Muy cerca de la grada de “preferencia”, al fondo, al lado de algunas de las puertas de entrada y salida del estadio, había un bar. Para siempre se me quedarán grabadas en la memoria las imágenes de los abrazos entusiastas y hasta dramáticos que se dieron muchos aficionados del Barça que se habían desplazado a Oviedo a ver a su equipo.
El Barça ganó con claridad, con limpieza, gracias a su fútbol, tan bueno como eficaz. Aquel domingo no había ninguna pega que poner al arbitraje, como sucedió en su momento en un partido contra el Madrid en el que el protagonista fue el árbitro, un árbitro apellidado Orellana, de muy triste recuerdo para el oviedismo.
Temporada 73- 74. Frente al Barça, nos conformamos con el gol de Galán y, sobre todo, con el heroísmo de Carrete. No sabíamos entonces que el Oviedo acabaría descendiendo. Aun estábamos en la nube que suponía haber retornado a primera división y saboreábamos poder enfrentarnos al equipo que contaba con el mejor jugador del mundo.

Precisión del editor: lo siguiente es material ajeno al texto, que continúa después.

(** * expressApollo: the Express binding of the GraphQL executor

    A shallow embedding of [src/integrations/expressApollo.ts]: the
    handler factory [graphqlHTTP], the request handler it returns and the
    GraphiQL middleware [renderGraphiQL], together with the JavaScript
    notions the handler relies on (truthiness, property access,
    [JSON.parse], [JSON.stringify]).

    Layout: the JavaScript value model, the JSON codec, the Express
    request and response objects, the handler, and then the properties. *)

From Stdlib Require Import List String Ascii Bool Arith ZArith NArith Lia.
From Stdlib Require Import DecimalString.
Import ListNotations.

Set Warnings "-register-all".

Local Open Scope list_scope.
Local Open Scope string_scope.

(* ================================================================== *)
(** ** JavaScript values *)
(* ================================================================== *)

Module JS.

(** A number is kept as an exact decimal, [mantissa / 10 ^ scale], in
    lowest terms ([scale = 0] or [mantissa] not a multiple of ten).  The
    handler never computes with numbers: it only carries them from the
    request to the executor and from the results to the response.  IEEE
    rounding is outside the model. *)
Record Number := mkNumber { mantissa : Z; scale : nat }.

(** The values that travel through the handler: what [bodyParser.json()]
    and [JSON.parse] produce, plus [undefined]. An object is the list of
    its own properties in insertion order. *)
Inductive Value :=
| JUndefined
| JNull
| JBool (b : bool)
| JNum (n : Number)
| JStr (s : string)
| JArr (items : list Value)
| JObj (fields : list (string * Value)).

Definition JInt (z : Z) : Value := JNum (mkNumber z 0).

(** What a [throw] carries.  [Error] is [new Error(message)]; the two
    engine-raised errors are kept without their engine-specific text;
    [Thrown] is any other thrown value. *)
Inductive Exn :=
| Error (message : string)
| TypeError
| SyntaxError
| Thrown (v : Value).

(** The outcome of an expression that may throw. *)
Inductive Completion (A : Type) :=
| Ok (a : A)
| Raise (e : Exn).
Arguments Ok {A} a.
Arguments Raise {A} e.

(** [ToBoolean]: the falsy values are undefined, null, false, zero and
    the empty string. *)
Definition truthy (v : Value) : bool :=
  match v with
  | JUndefined | JNull => false
  | JBool b => b
  | JNum n => negb (Z.eqb (mantissa n) 0)
  | JStr s => negb (String.eqb s EmptyString)
  | JArr _ | JObj _ => true
  end.

(** [Array.isArray]. *)
Definition isArray (v : Value) : bool :=
  match v with JArr _ => true | _ => false end.

Fixpoint lookup (k : string) (fields : list (string * Value)) : Value :=
  match fields with
  | [] => JUndefined
  | (k', v) :: rest => if String.eqb k k' then v else lookup k rest
  end.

Tras la escena de los abrazos entre aficionados del Barça, antes de abandonar el estadio, compré una bolsa de patatas fritas y un refresco para el regreso a casa.
No llovía. Ya había anochecido. Caminaba despacio al lado de muchos viandantes que iban con la radio puesta escuchando valoraciones del encuentro.
Por vez primera en todo el día, sentí algo de frío. Me puse los guantes y me abroché la trenca.
Había dejado el espectáculo, el duelo de titanes, la épica azul. Le pregunté a mi padre si Cruyff era mejor futbolista que Herrerita. Su respuesta no fue ningún monosílabo, sino varios relatos de glorias protagonizadas por aquel jugador de su etapa de sueños y pasiones. Aquello me reconfortó mucho oírlo, aunque ya me resultaba conocido.
Más tarde, en una discoteca céntrica de Oviedo, si me aislaba de la música y cerraba los ojos, sentía la agridulce sensación de una derrota con dignidad, así como el recuerdo de la raquítica luz de aquella jornada histórica futbolísticamente hablando.
A veces, veía a Herrerita por la calle. Nunca me atreví a dirigirme a él. Pero sabía que las glorias del oviedismo estaban vivas atestiguando, acaso con cierta melancolía, sus trabajos y sus días, sus episodios heroicos.